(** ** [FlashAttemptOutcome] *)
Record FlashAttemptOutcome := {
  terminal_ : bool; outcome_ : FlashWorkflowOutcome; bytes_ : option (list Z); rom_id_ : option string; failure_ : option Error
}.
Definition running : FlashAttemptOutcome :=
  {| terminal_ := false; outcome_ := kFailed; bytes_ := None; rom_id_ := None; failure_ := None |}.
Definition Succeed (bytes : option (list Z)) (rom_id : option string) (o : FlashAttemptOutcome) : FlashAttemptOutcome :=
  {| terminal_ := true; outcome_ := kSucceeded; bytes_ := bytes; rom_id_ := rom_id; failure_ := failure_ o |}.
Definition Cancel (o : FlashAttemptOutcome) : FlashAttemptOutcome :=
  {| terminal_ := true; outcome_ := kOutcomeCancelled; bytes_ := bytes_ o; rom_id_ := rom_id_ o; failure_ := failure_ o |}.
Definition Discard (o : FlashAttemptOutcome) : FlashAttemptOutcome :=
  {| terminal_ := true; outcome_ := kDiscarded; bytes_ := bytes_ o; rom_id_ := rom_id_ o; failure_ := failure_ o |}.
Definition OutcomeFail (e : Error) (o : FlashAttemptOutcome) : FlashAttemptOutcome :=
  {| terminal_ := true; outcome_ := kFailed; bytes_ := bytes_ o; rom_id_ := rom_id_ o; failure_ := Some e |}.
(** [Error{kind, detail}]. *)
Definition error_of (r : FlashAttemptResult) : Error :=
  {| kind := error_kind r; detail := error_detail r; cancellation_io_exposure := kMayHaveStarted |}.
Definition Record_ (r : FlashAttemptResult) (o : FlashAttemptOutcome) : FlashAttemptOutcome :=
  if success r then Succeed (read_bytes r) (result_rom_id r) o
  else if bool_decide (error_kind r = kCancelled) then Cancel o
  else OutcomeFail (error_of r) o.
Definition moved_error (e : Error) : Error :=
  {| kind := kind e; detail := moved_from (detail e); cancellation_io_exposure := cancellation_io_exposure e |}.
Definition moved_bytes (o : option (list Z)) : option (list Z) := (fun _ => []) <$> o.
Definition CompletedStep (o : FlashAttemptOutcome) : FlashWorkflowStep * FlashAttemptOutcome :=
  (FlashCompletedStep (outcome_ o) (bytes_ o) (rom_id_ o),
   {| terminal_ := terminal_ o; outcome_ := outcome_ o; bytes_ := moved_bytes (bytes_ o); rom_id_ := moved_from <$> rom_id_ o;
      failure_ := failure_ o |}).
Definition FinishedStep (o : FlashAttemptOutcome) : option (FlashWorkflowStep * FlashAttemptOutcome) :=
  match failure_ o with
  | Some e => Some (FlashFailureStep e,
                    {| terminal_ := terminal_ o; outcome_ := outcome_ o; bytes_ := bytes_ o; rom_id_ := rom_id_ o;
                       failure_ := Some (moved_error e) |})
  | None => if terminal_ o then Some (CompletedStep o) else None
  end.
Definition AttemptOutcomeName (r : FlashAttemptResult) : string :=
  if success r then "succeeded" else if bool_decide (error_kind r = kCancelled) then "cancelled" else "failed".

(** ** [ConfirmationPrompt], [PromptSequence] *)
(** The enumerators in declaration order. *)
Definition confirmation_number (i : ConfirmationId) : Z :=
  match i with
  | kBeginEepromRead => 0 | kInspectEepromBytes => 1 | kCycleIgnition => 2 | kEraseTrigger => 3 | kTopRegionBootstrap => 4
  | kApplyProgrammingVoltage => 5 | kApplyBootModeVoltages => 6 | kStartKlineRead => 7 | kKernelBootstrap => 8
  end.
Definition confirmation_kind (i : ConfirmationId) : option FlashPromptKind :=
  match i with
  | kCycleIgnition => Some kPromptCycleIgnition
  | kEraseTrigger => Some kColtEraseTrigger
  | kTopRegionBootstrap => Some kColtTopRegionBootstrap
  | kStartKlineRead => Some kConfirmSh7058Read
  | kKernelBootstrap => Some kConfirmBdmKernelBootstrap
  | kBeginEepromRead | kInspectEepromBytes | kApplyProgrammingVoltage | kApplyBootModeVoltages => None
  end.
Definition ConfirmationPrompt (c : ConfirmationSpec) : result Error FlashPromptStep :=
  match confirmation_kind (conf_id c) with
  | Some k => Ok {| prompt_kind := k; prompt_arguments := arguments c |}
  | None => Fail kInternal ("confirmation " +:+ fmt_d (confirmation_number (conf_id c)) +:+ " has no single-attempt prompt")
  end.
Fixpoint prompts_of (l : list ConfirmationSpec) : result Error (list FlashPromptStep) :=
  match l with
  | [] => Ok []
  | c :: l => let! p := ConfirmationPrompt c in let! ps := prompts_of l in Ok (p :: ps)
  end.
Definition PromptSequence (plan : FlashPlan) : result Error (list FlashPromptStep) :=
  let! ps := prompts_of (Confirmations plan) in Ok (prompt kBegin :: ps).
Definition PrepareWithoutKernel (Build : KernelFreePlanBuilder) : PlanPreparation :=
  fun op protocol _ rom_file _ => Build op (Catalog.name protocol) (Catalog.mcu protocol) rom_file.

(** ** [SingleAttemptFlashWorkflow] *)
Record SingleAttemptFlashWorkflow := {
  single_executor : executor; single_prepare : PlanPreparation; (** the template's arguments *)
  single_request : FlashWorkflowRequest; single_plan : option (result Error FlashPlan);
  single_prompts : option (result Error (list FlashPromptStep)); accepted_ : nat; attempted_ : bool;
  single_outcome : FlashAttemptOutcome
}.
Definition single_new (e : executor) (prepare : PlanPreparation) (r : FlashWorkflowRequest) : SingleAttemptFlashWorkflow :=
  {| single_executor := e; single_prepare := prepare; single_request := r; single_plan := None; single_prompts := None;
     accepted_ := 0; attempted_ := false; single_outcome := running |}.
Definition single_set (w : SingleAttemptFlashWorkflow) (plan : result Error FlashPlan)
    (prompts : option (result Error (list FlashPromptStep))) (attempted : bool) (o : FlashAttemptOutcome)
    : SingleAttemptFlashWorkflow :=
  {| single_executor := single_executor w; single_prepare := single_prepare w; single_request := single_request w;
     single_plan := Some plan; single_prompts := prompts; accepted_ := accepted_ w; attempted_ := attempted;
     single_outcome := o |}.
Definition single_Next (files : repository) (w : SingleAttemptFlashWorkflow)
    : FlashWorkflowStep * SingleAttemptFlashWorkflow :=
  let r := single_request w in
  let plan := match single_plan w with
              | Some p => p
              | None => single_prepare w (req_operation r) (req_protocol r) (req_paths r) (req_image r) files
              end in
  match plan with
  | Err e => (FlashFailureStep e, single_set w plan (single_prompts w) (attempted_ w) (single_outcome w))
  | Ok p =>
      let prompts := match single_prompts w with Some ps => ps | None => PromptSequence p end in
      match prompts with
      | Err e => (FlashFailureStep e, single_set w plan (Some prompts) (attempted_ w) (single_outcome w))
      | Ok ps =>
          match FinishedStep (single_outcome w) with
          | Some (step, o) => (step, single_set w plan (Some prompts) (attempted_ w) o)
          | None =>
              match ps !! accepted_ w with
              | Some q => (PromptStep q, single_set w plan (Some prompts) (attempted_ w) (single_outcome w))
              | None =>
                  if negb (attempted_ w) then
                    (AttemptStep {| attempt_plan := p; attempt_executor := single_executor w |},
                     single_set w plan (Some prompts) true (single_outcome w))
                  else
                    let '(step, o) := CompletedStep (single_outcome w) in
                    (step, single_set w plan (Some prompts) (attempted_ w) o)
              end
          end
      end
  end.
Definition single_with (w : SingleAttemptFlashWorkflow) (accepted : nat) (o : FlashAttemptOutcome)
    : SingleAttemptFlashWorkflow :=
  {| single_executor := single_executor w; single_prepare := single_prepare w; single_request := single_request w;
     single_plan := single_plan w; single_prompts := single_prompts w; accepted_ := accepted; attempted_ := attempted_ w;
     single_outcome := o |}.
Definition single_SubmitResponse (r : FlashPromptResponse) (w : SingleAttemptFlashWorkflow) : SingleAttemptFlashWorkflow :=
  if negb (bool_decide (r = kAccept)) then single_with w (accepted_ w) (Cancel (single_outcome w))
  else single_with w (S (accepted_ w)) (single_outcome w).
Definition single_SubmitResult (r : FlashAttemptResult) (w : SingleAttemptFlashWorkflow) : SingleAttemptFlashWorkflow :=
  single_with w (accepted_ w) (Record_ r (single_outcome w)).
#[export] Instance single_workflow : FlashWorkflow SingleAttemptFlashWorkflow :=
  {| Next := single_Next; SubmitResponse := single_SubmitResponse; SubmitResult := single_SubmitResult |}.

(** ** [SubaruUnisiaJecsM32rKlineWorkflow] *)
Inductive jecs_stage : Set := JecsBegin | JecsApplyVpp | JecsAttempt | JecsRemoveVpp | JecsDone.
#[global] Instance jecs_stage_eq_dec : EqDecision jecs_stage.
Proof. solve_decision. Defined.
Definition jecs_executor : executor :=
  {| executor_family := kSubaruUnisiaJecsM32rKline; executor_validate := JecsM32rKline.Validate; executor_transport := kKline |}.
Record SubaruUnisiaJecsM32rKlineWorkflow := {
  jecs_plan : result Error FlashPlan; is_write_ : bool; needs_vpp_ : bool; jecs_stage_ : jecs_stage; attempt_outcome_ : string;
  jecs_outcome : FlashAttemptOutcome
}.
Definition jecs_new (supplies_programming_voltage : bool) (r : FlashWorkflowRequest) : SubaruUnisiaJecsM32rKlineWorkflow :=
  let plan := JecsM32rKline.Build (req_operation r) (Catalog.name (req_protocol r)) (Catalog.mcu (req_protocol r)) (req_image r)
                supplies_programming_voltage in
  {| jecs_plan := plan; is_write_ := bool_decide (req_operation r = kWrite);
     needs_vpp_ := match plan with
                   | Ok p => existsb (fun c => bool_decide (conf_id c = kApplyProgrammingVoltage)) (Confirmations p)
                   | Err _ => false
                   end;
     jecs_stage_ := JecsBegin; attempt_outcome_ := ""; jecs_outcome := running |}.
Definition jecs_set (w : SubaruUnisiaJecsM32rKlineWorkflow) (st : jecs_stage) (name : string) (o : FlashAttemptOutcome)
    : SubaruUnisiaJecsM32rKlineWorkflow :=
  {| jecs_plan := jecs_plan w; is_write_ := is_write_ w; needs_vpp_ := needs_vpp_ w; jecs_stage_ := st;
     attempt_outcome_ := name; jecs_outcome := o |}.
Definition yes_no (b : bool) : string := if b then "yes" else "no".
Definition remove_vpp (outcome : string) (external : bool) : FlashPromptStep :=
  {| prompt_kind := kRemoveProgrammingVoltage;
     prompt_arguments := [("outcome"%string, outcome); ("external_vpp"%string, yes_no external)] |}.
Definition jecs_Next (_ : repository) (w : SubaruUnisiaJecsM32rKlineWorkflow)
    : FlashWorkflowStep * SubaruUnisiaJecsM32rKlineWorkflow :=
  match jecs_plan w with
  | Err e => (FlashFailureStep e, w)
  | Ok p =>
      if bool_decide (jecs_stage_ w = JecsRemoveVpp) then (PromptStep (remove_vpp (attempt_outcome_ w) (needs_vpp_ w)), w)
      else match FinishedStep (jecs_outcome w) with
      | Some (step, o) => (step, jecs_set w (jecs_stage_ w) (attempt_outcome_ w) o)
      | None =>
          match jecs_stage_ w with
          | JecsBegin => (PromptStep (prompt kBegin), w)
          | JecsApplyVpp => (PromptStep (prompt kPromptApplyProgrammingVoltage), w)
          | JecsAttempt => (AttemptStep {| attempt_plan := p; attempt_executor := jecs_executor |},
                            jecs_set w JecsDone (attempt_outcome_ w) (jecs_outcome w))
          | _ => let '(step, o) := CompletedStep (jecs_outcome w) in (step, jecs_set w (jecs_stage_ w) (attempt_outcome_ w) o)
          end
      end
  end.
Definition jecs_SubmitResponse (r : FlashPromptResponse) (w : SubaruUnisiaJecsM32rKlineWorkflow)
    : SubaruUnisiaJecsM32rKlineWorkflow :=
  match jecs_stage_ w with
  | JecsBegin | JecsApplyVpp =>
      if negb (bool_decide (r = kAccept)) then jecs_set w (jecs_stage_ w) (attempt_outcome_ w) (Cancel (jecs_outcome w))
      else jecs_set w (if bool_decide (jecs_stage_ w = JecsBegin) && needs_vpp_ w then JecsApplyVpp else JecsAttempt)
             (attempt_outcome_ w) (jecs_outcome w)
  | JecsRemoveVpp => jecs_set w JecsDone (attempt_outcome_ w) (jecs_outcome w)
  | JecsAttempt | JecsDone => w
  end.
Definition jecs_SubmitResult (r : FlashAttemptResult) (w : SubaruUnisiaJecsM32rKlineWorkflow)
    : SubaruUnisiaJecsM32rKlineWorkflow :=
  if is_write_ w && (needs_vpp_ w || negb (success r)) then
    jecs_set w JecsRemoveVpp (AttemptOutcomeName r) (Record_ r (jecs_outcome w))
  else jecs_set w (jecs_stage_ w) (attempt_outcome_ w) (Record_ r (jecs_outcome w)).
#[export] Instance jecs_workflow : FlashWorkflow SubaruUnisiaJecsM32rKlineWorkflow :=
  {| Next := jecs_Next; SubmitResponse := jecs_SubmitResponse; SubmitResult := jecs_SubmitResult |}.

§ Action item
Repeat exactly the lines from the one containing "Definition jecs_SubmitResponse (r" through the last line of the records above, both included, and nothing else.

§ Response area
Definition jecs_SubmitResponse (r : FlashPromptResponse) (w : SubaruUnisiaJecsM32rKlineWorkflow)
    : SubaruUnisiaJecsM32rKlineWorkflow :=
  match jecs_stage_ w with
  | JecsBegin | JecsApplyVpp =>
      if negb (bool_decide (r = kAccept)) then jecs_set w (jecs_stage_ w) (attempt_outcome_ w) (Cancel (jecs_outcome w))
      else jecs_set w (if bool_decide (jecs_stage_ w = JecsBegin) && needs_vpp_ w then JecsApplyVpp else JecsAttempt)
             (attempt_outcome_ w) (jecs_outcome w)
  | JecsRemoveVpp => jecs_set w JecsDone (attempt_outcome_ w) (jecs_outcome w)
  | JecsAttempt | JecsDone => w
  end.
Definition jecs_SubmitResult (r : FlashAttemptResult) (w : SubaruUnisiaJecsM32rKlineWorkflow)
    : SubaruUnisiaJecsM32rKlineWorkflow :=
  if is_write_ w && (needs_vpp_ w || negb (success r)) then
    jecs_set w JecsRemoveVpp (AttemptOutcomeName r) (Record_ r (jecs_outcome w))
  else jecs_set w (jecs_stage_ w) (attempt_outcome_ w) (Record_ r (jecs_outcome w)).
#[export] Instance jecs_workflow : FlashWorkflow SubaruUnisiaJecsM32rKlineWorkflow :=
  {| Next := jecs_Next; SubmitResponse := jecs_SubmitResponse; SubmitResult := jecs_SubmitResult |}.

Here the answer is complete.